(* ===== verification/Messaging.v ===== *)
(** * The messaging gateway (src/src/messaging/gateway.ts)

    The channel adapters of a node run on the leader only. *)

From S2P Require Import Prelude JsMap JsString JsNumber Raft.

(** [connect] and [disconnect] are asynchronous: a call is pending until it settles,
    and [isConnected] changes when it does.  A call that is rejected leaves the
    adapter as it was. *)
Inductive Call := connecting | disconnecting.
#[export] Instance Call_eq_dec : EqDecision Call.
Proof. solve_decision. Defined.

Record MessagingGateway := mkGateway {
  agentName : string;
  channels : jsmap bool;                (* the adapters by name, and isConnected() *)
  active : bool;
  pending : list (string * Call)
}.
#[export] Instance MessagingGateway_eta : EtaRecord MessagingGateway := fun g =>
  mkGateway (agentName g) (channels g) (active g) (pending g).

Implicit Types (g : MessagingGateway).

Definition new_MessagingGateway (agent : string) (adapters : list string) : MessagingGateway :=
  mkGateway agent (foldl (fun m a => jm_set m a false) [] adapters) false [].

Definition activate g : MessagingGateway :=
  if active g then g
  else g <| active := true |> <| pending ::= fun p => p ++ ((fun a => (a, connecting)) <$> jm_keys (channels g)) |>.

Definition deactivate g : MessagingGateway :=
  if negb (active g) then g
  else g <| active := false |>
         <| pending ::= fun p => p ++ omap (fun a : string * bool => if a.2 then Some (a.1, disconnecting) else None) (channels g) |>.

(** The listener on the Raft node's stateChange event. *)
Definition onStateChange (s : RaftState) g : MessagingGateway :=
  match s with
  | leader => activate g
  | _ => if active g then deactivate g else g
  end.

Definition gateway_stop g : MessagingGateway := deactivate g.

Definition getStatus g : string * bool * list (string * bool) := (agentName g, active g, channels g).

(** The [i]-th pending call settles. *)
Definition settle (i : nat) (fulfilled : bool) g : MessagingGateway :=
  match pending g !! i with
  | None => g
  | Some (a, call) =>
      let g := g <| pending ::= fun p => take i p ++ drop (S i) p |> in
      if fulfilled
      then g <| channels ::= jm_alter (fun _ => bool_decide (call = connecting)) a |>
      else g
  end.

(** Executions in which a change of state finds no call pending, and disconnecting
    succeeds. *)
Inductive calm_step : MessagingGateway -> MessagingGateway -> Prop :=
  | calm_change s g : pending g = [] -> calm_step g (onStateChange s g)
  | calm_settle i fulfilled g :
      (forall a, pending g !! i = Some (a, disconnecting) -> fulfilled = true) ->
      calm_step g (settle i fulfilled g).

Inductive calm (agent : string) (adapters : list string) : MessagingGateway -> Prop :=
  | calm_init : calm agent adapters (new_MessagingGateway agent adapters)
  | calm_next g g' : calm agent adapters g -> calm_step g g' -> calm agent adapters g'.

(** While inactive, an adapter is connected only if its disconnection is pending,
    and no connection is pending; while active, no disconnection is pending. *)
Definition gateway_inv g : Prop :=
  jm_wf (channels g) /\
  if active g then forall a, (a, disconnecting) ∉ pending g
  else (forall a, (a, connecting) ∉ pending g) /\
       forall a, jm_get (channels g) a = Some true -> (a, disconnecting) ∈ pending g.

Lemma new_channels adapters m a : (forall a, jm_get m a <> Some true) ->
  jm_get (foldl (fun m a => jm_set m a false) m adapters) a <> Some true.
Proof.
  revert m. induction adapters as [|x l IH]; intros m Hm; [apply Hm|]. cbn. apply IH.
  intros b. rewrite jm_get_set. by case_decide.
Qed.

Lemma new_channels_wf adapters m : jm_wf m -> jm_wf (foldl (fun m a => jm_set m a false) m adapters).
Proof. revert m. induction adapters as [|x l IH]; intros m Hm; [done|]. cbn. by apply IH, jm_wf_set. Qed.

Lemma elem_of_take_drop {A} (x : A) i l : x ∈ take i l ++ drop (S i) l -> x ∈ l.
Proof.
  rewrite elem_of_app. intros [H|H]; rewrite <- (take_drop i l), elem_of_app; [by left|right].
  destruct (l !! i) as [y|] eqn:E.
  - rewrite (drop_S _ _ _ E). by right.
  - apply lookup_ge_None in E. rewrite drop_ge in H by lia. by apply elem_of_nil in H.
Qed.

Lemma elem_of_other {A} (x y : A) i l : l !! i = Some y -> x ∈ l -> x <> y -> x ∈ take i l ++ drop (S i) l.
Proof.
  intros Hi Hx Hne. rewrite <- (take_drop_middle l i y Hi) in Hx. set_solver.
Qed.

Lemma calm_inv agent adapters g : calm agent adapters g -> gateway_inv g.
Proof.
  induction 1 as [|g g' _ [Hwf IH] Hs].
  - split; [by apply new_channels_wf, jm_wf_nil|]. cbn. split; [by intros a ?%elem_of_nil|].
    intros a Ha. exfalso. by eapply new_channels; [|exact Ha].
  - destruct Hs as [s g Hp|i fulfilled g Hd].
    + unfold onStateChange, activate, deactivate.
      destruct s; destruct (active g) eqn:Ea; cbn [negb]; unfold gateway_inv; cbn; rewrite ?Ea, ?Hp;
        (split; [done|]); rewrite ?Hp in IH; try done; cbn.
      1,2: split; [intros a Ha; apply list_elem_of_omap in Ha as ([b []] & _ & Hx); by simplify_eq/=|];
           intros a Ha; apply list_elem_of_omap; exists (a, true); split; [by apply jm_elem_of_get|done].
      intros a (x & Hx & _)%list_elem_of_fmap. discriminate.
    + unfold settle. destruct (pending g !! i) as [[b call]|] eqn:Ei; [|done].
      assert (Hin : (b, call) ∈ pending g) by (by eapply list_elem_of_lookup_2).
      destruct fulfilled; unfold gateway_inv; cbn; (split; [solve [by apply jm_wf_alter | exact Hwf]|]).
      all: destruct (active g) eqn:Ea; [intros a Ha%elem_of_take_drop; by eapply IH|].
      all: destruct IH as [IHc IHd]; split; [intros a Ha%elem_of_take_drop; by eapply IHc|].
      * intros a. rewrite jm_get_alter. case_decide as Hb.
        { destruct (jm_get (channels g) a); [|done]. cbn. intros [= E]. apply bool_decide_eq_true in E.
          subst. by destruct (IHc _ Hin). }
        intros Ha. apply (elem_of_other _ (b, call)); [done|by apply IHd|congruence].
      * intros a Ha. destruct (decide ((a, disconnecting) = (b, call))) as [E|E].
        { injection E as -> <-. by specialize (Hd _ eq_refl). }
        apply (elem_of_other _ (b, call)); [done|by apply IHd|done].
Qed.

(** The gateway is active exactly while the last reported state is leader. *)
Lemma active_follows_leader s g : active (onStateChange s g) = bool_decide (s = leader).
Proof.
  unfold onStateChange, activate, deactivate. destruct s; destruct (active g) eqn:E; cbn [negb]; by rewrite ?E.
Qed.

(** Channels run on the leader only.  If every change of the Raft state
    finds the earlier connections and disconnections settled, and disconnecting
    succeeds, then whenever nothing is pending no adapter is connected on a node
    that is not the leader. *)
Theorem channels_only_at_leader agent adapters g :
  calm agent adapters g -> pending g = [] -> active g = false ->
  forall a, jm_get (channels g) a <> Some true.
Proof.
  intros H Hp Ha a Hc. apply calm_inv in H as [_ H]. rewrite Ha, Hp in H.
  destruct H as [_ H]. by apply H, elem_of_nil in Hc.
Qed.

(** Without that: a node that loses the leadership while an adapter is still
    connecting keeps the channel open. *)
Example deposed_while_connecting :
  let g := new_MessagingGateway "agent" ["telegram"] in
  let g := settle 0 true (onStateChange follower (onStateChange leader g)) in
  active g = false /\ pending g = [] /\ jm_get (channels g) "telegram" = Some true.
Proof. by vm_compute. Qed.

Lemma channels_only_at_leader_witness :
  jm_get (channels (settle 0 true (onStateChange follower (settle 0 true (onStateChange leader
    (new_MessagingGateway "agent" ["telegram"])))))) "telegram" <> Some true.
Proof.
  apply (channels_only_at_leader "agent" ["telegram"]); [|reflexivity|reflexivity].
  eapply calm_next; [eapply calm_next; [eapply calm_next; [eapply calm_next; [apply calm_init|]|]|]|].
  - apply (calm_change leader). reflexivity.
  - apply (calm_settle 0 true). done.
  - apply (calm_change follower). reflexivity.
  - apply (calm_settle 0 true). done.
Defined.
(** A node keeps its identity: when its directory can be written, the name it gets at
    the next start is the same, whatever the next random id is, also when the id was
    taken over from the old directory; and that start writes nothing. *)
Theorem node_id_stable homeDir hostname uuid uuid' mcpMode fs :
  writable fs = true -> js_trim (js_slice_str uuid 0 8) = js_slice_str uuid 0 8 -> js_slice_str uuid 0 8 <> "" ->
  let '(fs', id) := getOrCreateNodeId homeDir hostname uuid mcpMode fs in
  getOrCreateNodeId homeDir hostname uuid' mcpMode fs' = (fs', id).
Proof.
  intros Hw Ht Hne. unfold getOrCreateNodeId, short_id.
  destruct (existingId (newConfigDir homeDir) fs) as [id|] eqn:E; [by rewrite E|].
  destruct (existingId (oldConfigDir homeDir) fs) as [id|] eqn:Eo.
  - destruct (existingId_trim _ _ _ Eo) as [Hid Hid']. by rewrite existingId_write.
  - by rewrite existingId_write.
Qed.

Definition migrated : FileSystem :=
  mkFileSystem [("/root/.claudecluster/node-id", "8e800054" +:+ newline)] true.

Lemma node_id_stable_witness :
  (getOrCreateNodeId "/root" "rog2.lan" "11111111-2222" true migrated).2 = "rog2-8e800054-mcp" /\
  let fs' := (getOrCreateNodeId "/root" "rog2.lan" "11111111-2222" true migrated).1 in
  getOrCreateNodeId "/root" "rog2.lan" "33333333-4444" true fs' = (fs', "rog2-8e800054-mcp").
Proof.
  split; [by vm_compute|].
  exact (node_id_stable "/root" "rog2.lan" "11111111-2222" "33333333-4444" true migrated eq_refl eq_refl ltac:(by vm_compute)).
Defined.

(** A node that cannot keep its id is another node at each start. *)
Example unwritable_home_renames :
  (getOrCreateNodeId "/" "rog2" "11111111-2222" false (mkFileSystem [] false)).2 = "rog2-11111111" /\
  (getOrCreateNodeId "/" "rog2" "33333333-4444" false (mkFileSystem [] false)).2 = "rog2-33333333".
Proof. by vm_compute. Qed.
End NodeId.

(** ** The providers *)

Module Choice.
Section choice.
Context {W : Type}.

(** The clients are built by constructors of other files, which are parameters here. *)
Context (AnthropicProvider : option string -> option string -> Providers.LLMProvider W)   (* apiKey, model *)
  (OpenAIProvider : string -> option string -> option string -> Providers.LLMProvider W)  (* apiKey, model, baseUrl *)
  (OllamaProvider : option string -> option string -> Providers.LLMProvider W).           (* baseUrl, model *)

Record ModelConfig := mkModelConfig { mc_model : option string; mc_apiKey : option string; mc_baseUrl : option string }.
Record ProvidersConfig := mkProvidersConfig {
  pc_primary : string;
  pc_fallback : option (list string);
  pc_anthropic : option ModelConfig;
  pc_openai : option ModelConfig;
  pc_ollama : option ModelConfig
}.

Definition given_text (o : option string) : option string :=
  s ← o; if truthy_str s then Some s else None.

(** The object of the providers that are set up; [envKey] is ANTHROPIC_API_KEY. *)
Definition available (envKey : option string) (c : ProvidersConfig) : jsmap (Providers.LLMProvider W) :=
  let key := given_text (a ← pc_anthropic c; mc_apiKey a) in
  let m : jsmap (Providers.LLMProvider W) := [] in
  let m := match key, given_text envKey with
           | None, None => m
           | _, _ => jm_set m "anthropic" (AnthropicProvider key (a ← pc_anthropic c; mc_model a))
           end in
  let m := match pc_openai c with
           | Some o => match given_text (mc_apiKey o) with
                       | Some k => jm_set m "openai" (OpenAIProvider k (mc_model o) (mc_baseUrl o))
                       | None => m
                       end
           | None => m
           end in
  match pc_ollama c with
  | Some o => jm_set m "ollama" (OllamaProvider (mc_baseUrl o) (mc_model o))
  | None => m
  end.

Definition initializeProviders (envKey : option string) (config : option ProvidersConfig) :
    option (Providers.ProviderRouter W) :=
  c ← config;
  let providers := available envKey c in
  primary ← jm_get providers (pc_primary c);
  Some (Providers.mkProviderRouter primary (omap (jm_get providers) (default [] (pc_fallback c)))).

(** What may be behind a provider of the router. *)
Inductive set_up (envKey : option string) (c : ProvidersConfig) : string -> Providers.LLMProvider W -> Prop :=
  | up_anthropic key : key = given_text (a ← pc_anthropic c; mc_apiKey a) ->
      key <> None \/ given_text envKey <> None ->
      set_up envKey c "anthropic" (AnthropicProvider key (a ← pc_anthropic c; mc_model a))
  | up_openai o key : pc_openai c = Some o -> mc_apiKey o = Some key -> key <> "" ->
      set_up envKey c "openai" (OpenAIProvider key (mc_model o) (mc_baseUrl o))
  | up_ollama o : pc_ollama c = Some o -> set_up envKey c "ollama" (OllamaProvider (mc_baseUrl o) (mc_model o)).

Lemma given_text_Some o k : given_text o = Some k <-> o = Some k /\ k <> "".
Proof.
  unfold given_text. destruct o as [t|]; [|naive_solver]. cbn. unfold truthy_str.
  destruct (String.eqb_spec t ""); naive_solver.
Qed.

Lemma available_set_up envKey c n p : jm_get (available envKey c) n = Some p -> set_up envKey c n p.
Proof.
  unfold available. set (m1 := match given_text _, given_text envKey with None, None => _ | _, _ => _ end).
  set (m2 := match pc_openai c with Some _ => _ | None => m1 end).
  assert (H1 : jm_get m1 n = Some p -> set_up envKey c n p).
  { subst m1. destruct (given_text (a ← pc_anthropic c; mc_apiKey a)) as [k|] eqn:Ek, (given_text envKey) eqn:Ee; [..|done].
    all: cbn [jm_set jm_get]; destruct (String.eqb_spec "anthropic" n) as [<-|]; [|done]; intros [= <-].
    all: apply up_anthropic; [done|]; rewrite ?Ee; naive_solver. }
  assert (H2 : jm_get m2 n = Some p -> set_up envKey c n p).
  { subst m2. destruct (pc_openai c) as [o|] eqn:Eo; [|done].
    destruct (given_text (mc_apiKey o)) as [k|] eqn:Ek; [|done]. apply given_text_Some in Ek as [Hk Hne].
    rewrite jm_get_set. case_decide; [|done]. subst n. intros [= <-]. by eapply up_openai. }
  destruct (pc_ollama c) as [o|] eqn:Eo; [|done]. rewrite jm_get_set. case_decide; [|done]. subst n.
  intros [= <-]. by apply up_ollama.
Qed.

(** The router exists only with its primary provider set up; each of its providers is one
    that the configuration names and that has what it needs, a key that is not empty for
    OpenAI, a key or the environment's for Anthropic; and the fallbacks keep their order. *)
Theorem router_only_set_up envKey c r : initializeProviders envKey (Some c) = Some r ->
  set_up envKey c (pc_primary c) (Providers.primary r) /\
  Providers.fallback r = omap (jm_get (available envKey c)) (default [] (pc_fallback c)) /\
  Forall (fun p => exists n, n ∈ default [] (pc_fallback c) /\ set_up envKey c n p) (Providers.fallback r).
Proof.
  intros (p & Hp & [= <-])%bind_Some. cbn. split_and!; [by apply available_set_up|done|].
  apply Forall_forall. intros q (n & Hn & Hq)%list_elem_of_omap. exists n. split; [done|by apply available_set_up].
Qed.
End choice.
End Choice.

(** ** The command line *)

Module CommandLine.

(** The fields of the configuration that options change. *)
Record Settings := mkSettings {
  invisible : bool;
  isolated : bool;
  grpcPort : option Z;                     (* None is NaN *)
  seedList : option (list string);
  logLevel : string;
  logFile : option string
}.
#[export] Instance Settings_eta : EtaRecord Settings := fun s =>
  mkSettings (invisible s) (isolated s) (grpcPort s) (seedList s) (logLevel s) (logFile s).

Record CliOptions := mkCliOptions {
  o_mcp : bool;
  o_invisible : option bool;
  o_isolated : option bool;
  o_port : option string;
  o_seed : option string;
  o_verbose : option bool
}.

Definition CLI_COMMANDS : list string :=
  ["status"; "switch-leader"; "squelch"; "deploy"; "test"; "events"; "top"; "run"; "ssh"; "logs"; "drain"; "cordon";
   "uncordon"; "tasks"; "snapshot"; "diag"; "config"; "help"].

(** Whether the first argument asks for a command instead of the daemon. *)
Definition runs_command (firstArg : option string) : bool :=
  match firstArg with
  | None => false
  | Some a => String.eqb a "--help" || String.eqb a "-h" || String.eqb a "help" ||
              (truthy_str a && bool_decide (a ∈ CLI_COMMANDS))
  end.

(** The part of [main] and of [runMcpServer] that is the same, with the port to take when none is given. *)
Definition overrides (o : CliOptions) (default_port : Settings -> option Z) (s : Settings) : Settings :=
  let s := match o_port o with
           | Some p => if truthy_str p then s <| grpcPort := parseInt p |> else s <| grpcPort := default_port s |>
           | None => s <| grpcPort := default_port s |>
           end in
  let s := match o_seed o with
           | Some a => if truthy_str a then s <| seedList := Some [a] |> else s
           | None => s
           end in
  if default false (o_verbose o) then s <| logLevel := "debug" |> else s.
(** ** The tools of the inbox (mcp/messaging-tools.ts) *)

Definition messaging_send (now : Z) (random : string) (input : WriteMessageInput) (b : Inbox) : Inbox * string :=
  writeMessage now random input b.

(** [new Date(timestamp)] of a message is its time. *)
Definition messaging_check (now : Z) (staleThresholdMinutes : option Z) (b : Inbox) : list (InboxMessage * bool) :=
  let threshold := default 30 staleThresholdMinutes in
  (fun m => (m, threshold * 60 * 1000 <? now - timestamp m)) <$> getNewMessages b.

Definition messaging_list (b : Inbox) : list string * Z := (listMessages b, js_length (listMessages b)).
Definition messaging_get (messageId : string) (b : Inbox) : ReadError + InboxMessage := readMessage messageId b.
Definition messaging_gateway_status : string * list string * option string := ("not_initialized", [], None).

(** ** Theorems *)

(** A notification needs more than its channel: without a model provider the plugin
    makes no gateway, nothing ever connects the bot, and the tool answers that
    Telegram is not connected, whatever happens to the leadership. *)
Theorem notify_needs_provider {W} `{!ChannelApi W} config isLeader message (w : W) :
  mc_enabled config = true -> truthy_str (mc_token config) = true -> truthy_str (mc_alertChatId config) = true ->
  mc_provider config = false ->
  exists notify, messaging_notify (plugin_start config isLeader) message = Some notify /\
    notify w = (w, inr (false, Some "Telegram not connected")).
Proof.
  intros He Ht Hc Hp. unfold plugin_start. rewrite He, Ht, Hc, Hp. cbn. by eexists.
Qed.

(** A world to try the plugin in: the texts that were delivered, for a bot that takes
    the texts Telegram takes, of one to 4096 characters. *)
#[local] Instance lab_api : ChannelApi (list string) := {|
  api_send chat text html reply w :=
    if truthy_str text && (js_str_length text <=? 4096) then (w ++ [text], None)
    else (w, Some "Bad Request: message text is empty");
  api_typing chat w := (w, None)
|}.
(** The members an object literal has of [Object.prototype]; all are functions but the
    last. *)
Definition inherited_names : list string :=
  ["constructor"; "hasOwnProperty"; "isPrototypeOf"; "propertyIsEnumerable"; "toLocaleString"; "toString"; "valueOf";
   "__defineGetter__"; "__defineSetter__"; "__lookupGetter__"; "__lookupSetter__"; "__proto__"].

Inductive Member {H : Type} := own (h : H) | inherited | no_member.
Arguments Member : clear implicits.

Definition member_of {H} (o : jsmap H) (name : string) : Member H :=
  match jm_get o name with
  | Some h => own h
  | None => if has inherited_names name then inherited else no_member
  end.

(** What a request comes to: an answer with an error, the call of a handler, or the call
    of an inherited member, which answers nothing. *)
Inductive Dispatch {H : Type} := answer_error (message : string) | call_handler (h : H) | call_inherited.
Arguments Dispatch : clear implicits.

Definition handleGatewayRequest {H} (extraHandlers : option (jsmap H)) (coreGatewayHandlers : jsmap H)
    (method : string) (client : option GatewayWsClient) : Dispatch H :=
  match authorizeGatewayMethod method client with
  | Some e => answer_error e
  | None =>
      let extra := match extraHandlers with Some o => member_of o method | None => no_member end in
      match (match extra with no_member => member_of coreGatewayHandlers method | m => m end) with
      | own h => call_handler h
      | inherited => call_inherited
      | no_member => answer_error ("unknown method: " +:+ method)
      end
  end.

(** ** Events *)

Definition EVENT_SCOPE_GUARDS : jsmap (list string) :=
  [("exec.approval.requested", [APPROVALS_SCOPE]); ("exec.approval.resolved", [APPROVALS_SCOPE]);
   ("device.pair.requested", [PAIRING_SCOPE]); ("device.pair.resolved", [PAIRING_SCOPE]);
   ("node.pair.requested", [PAIRING_SCOPE]); ("node.pair.resolved", [PAIRING_SCOPE])].

Definition hasEventScope (c : GatewayWsClient) (event : string) : bool :=
  match jm_get EVENT_SCOPE_GUARDS event with
  | None => true
  | Some required =>
      if negb (String.eqb (role_of c) "operator") then false
      else has (scopes_of c) ADMIN_SCOPE || existsb (has (scopes_of c)) required
  end.
(* ===== verification/ConfigReload.v ===== *)
(** * Reloading the configuration

    openclaw/gateway/config-reload.ts: which paths of the configuration changed, what has
    to be reloaded for them, and the reloader, whose file events, timer, reading and hot
    reload may interleave.  A configuration is a JSON value; the channel plugins contribute
    their rules as a parameter. *)

From S2P Require Import Prelude JsMap JsString Json.

(** ** Differences *)

(** [a === b] of two values read at different times: objects and arrays are other objects. *)
Definition same_value (a b : option json) : bool :=
  match a, b with
  | None, None => true
  | Some JNull, Some JNull => true
  | Some (JBool x), Some (JBool y) => Bool.eqb x y
  | Some (JNum x), Some (JNum y) => x =? y
  | Some (JStr x), Some (JStr y) => String.eqb x y
  | _, _ => false
  end.

Fixpoint same_elements (a b : list json) : bool :=
  match a, b with
  | [], [] => true
  | x :: a, y :: b => same_value (Some x) (Some y) && same_elements a b
  | _, _ => false
  end.

(** The members of a Set built from both lists of keys. *)
Definition both_keys (a b : list string) : list string :=
  foldl (fun l k => if bool_decide (k ∈ l) then l else l ++ [k]) [] (a ++ b).

Definition child_prefix (prefix key : string) : string := if truthy_str prefix then prefix +:+ "." +:+ key else key.

(** The nesting of a value, which bounds the recursion. *)
Fixpoint depth (j : json) : nat :=
  match j with
  | JObj l => S (foldr (fun kv n => Nat.max (depth kv.2) n) 0%nat l)
  | _ => 0%nat
  end.

Fixpoint diff_from (fuel : nat) (prev next : option json) (prefix : string) : list string :=
  if same_value prev next then [] else
  let here := [if truthy_str prefix then prefix else "<root>"] in
  match prev, next with
  | Some (JObj p), Some (JObj n) =>
      match fuel with
      | O => here
      | S fuel =>
          mjoin ((fun key =>
            match jm_get p key, jm_get n key with
            | None, None => []
            | a, b => diff_from fuel a b (child_prefix prefix key)
            end) <$> both_keys p.*1 n.*1)
      end
  | Some (JArr p), Some (JArr n) => if same_elements p n then [] else here
  | _, _ => here
  end.

Definition diffConfigPaths (prev next : option json) (prefix : string) : list string :=
  diff_from (default 0%nat (depth <$> prev)) prev next prefix.

(** ** Settings and rules *)

Inductive GatewayReloadMode := mode_off | mode_restart | mode_hot | mode_hybrid.
#[export] Instance GatewayReloadMode_eq_dec : EqDecision GatewayReloadMode.
Proof. solve_decision. Defined.

Record GatewayReloadSettings := mkGatewayReloadSettings { rs_mode : GatewayReloadMode; rs_debounceMs : Z }.

(** [cfg?.k]. *)
Definition member (k : string) (j : option json) : option json :=
  match j with Some (JObj l) => jm_get l k | _ => None end.

Definition resolveGatewayReloadSettings (cfg : json) : GatewayReloadSettings :=
  let reload := member "reload" (member "gateway" (Some cfg)) in
  let mode :=
    match member "mode" reload with
    | Some (JStr t) =>
        if String.eqb t "off" then mode_off else if String.eqb t "restart" then mode_restart
        else if String.eqb t "hot" then mode_hot else mode_hybrid
    | _ => mode_hybrid
    end in
  mkGatewayReloadSettings mode (match member "debounceMs" reload with Some (JNum n) => Z.max 0 n | _ => 300 end).

Inductive ReloadAction :=
  | reload_hooks | restart_gmail_watcher | restart_browser_control | restart_cron | restart_heartbeat
  | restart_channel (id : string).
#[export] Instance ReloadAction_eq_dec : EqDecision ReloadAction.
Proof. solve_decision. Defined.

Inductive RuleKind := kind_restart | kind_hot (actions : list ReloadAction) | kind_none.
Record ReloadRule := mkReloadRule { rr_prefix : string; rr_kind : RuleKind }.

Definition BASE_RELOAD_RULES : list ReloadRule :=
  [mkReloadRule "gateway.remote" kind_none;
   mkReloadRule "gateway.reload" kind_none;
   mkReloadRule "hooks.gmail" (kind_hot [restart_gmail_watcher]);
   mkReloadRule "hooks" (kind_hot [reload_hooks]);
   mkReloadRule "agents.defaults.heartbeat" (kind_hot [restart_heartbeat]);
   mkReloadRule "agent.heartbeat" (kind_hot [restart_heartbeat]);
   mkReloadRule "cron" (kind_hot [restart_cron]);
   mkReloadRule "browser" (kind_hot [restart_browser_control])].

Definition BASE_RELOAD_RULES_TAIL : list ReloadRule :=
  ((fun p => mkReloadRule p kind_none) <$>
    ["identity"; "wizard"; "logging"; "models"; "agents"; "tools"; "bindings"; "audio"; "agent"; "routing"; "messages";
     "session"; "talk"; "skills"]) ++
  [mkReloadRule "plugins" kind_restart; mkReloadRule "ui" kind_none] ++
  ((fun p => mkReloadRule p kind_restart) <$> ["gateway"; "discovery"; "canvasHost"]).

(** What a channel plugin contributes. *)
Record ChannelReload := mkChannelReload { cl_id : string; cl_configPrefixes : list string; cl_noopPrefixes : list string }.

Definition listReloadRules (plugins : list ChannelReload) : list ReloadRule :=
  BASE_RELOAD_RULES ++
  mjoin ((fun p => ((fun x => mkReloadRule x (kind_hot [restart_channel (cl_id p)])) <$> cl_configPrefixes p) ++
                   ((fun x => mkReloadRule x kind_none) <$> cl_noopPrefixes p)) <$> plugins) ++
  BASE_RELOAD_RULES_TAIL.

Definition covers (path : string) (r : ReloadRule) : bool :=
  String.eqb path (rr_prefix r) || js_startsWith path (rr_prefix r +:+ ".").
Definition matchRule (plugins : list ChannelReload) (path : string) : option ReloadRule :=
  List.find (covers path) (listReloadRules plugins).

_Work instruction_. Send back exactly the lines of the listing above starting at the one with "Definition CLI_COMMANDS : list" and ending at the one with "(** [new Date(timestamp)]", inclusive, and no others.

_Response box_.
Definition CLI_COMMANDS : list string :=
  ["status"; "switch-leader"; "squelch"; "deploy"; "test"; "events"; "top"; "run"; "ssh"; "logs"; "drain"; "cordon";
   "uncordon"; "tasks"; "snapshot"; "diag"; "config"; "help"].

(** Whether the first argument asks for a command instead of the daemon. *)
Definition runs_command (firstArg : option string) : bool :=
  match firstArg with
  | None => false
  | Some a => String.eqb a "--help" || String.eqb a "-h" || String.eqb a "help" ||
              (truthy_str a && bool_decide (a ∈ CLI_COMMANDS))
  end.

(** The part of [main] and of [runMcpServer] that is the same, with the port to take when none is given. *)
Definition overrides (o : CliOptions) (default_port : Settings -> option Z) (s : Settings) : Settings :=
  let s := match o_port o with
           | Some p => if truthy_str p then s <| grpcPort := parseInt p |> else s <| grpcPort := default_port s |>
           | None => s <| grpcPort := default_port s |>
           end in
  let s := match o_seed o with
           | Some a => if truthy_str a then s <| seedList := Some [a] |> else s
           | None => s
           end in
  if default false (o_verbose o) then s <| logLevel := "debug" |> else s.
(** ** The tools of the inbox (mcp/messaging-tools.ts) *)

Definition messaging_send (now : Z) (random : string) (input : WriteMessageInput) (b : Inbox) : Inbox * string :=
  writeMessage now random input b.

(** [new Date(timestamp)] of a message is its time. *)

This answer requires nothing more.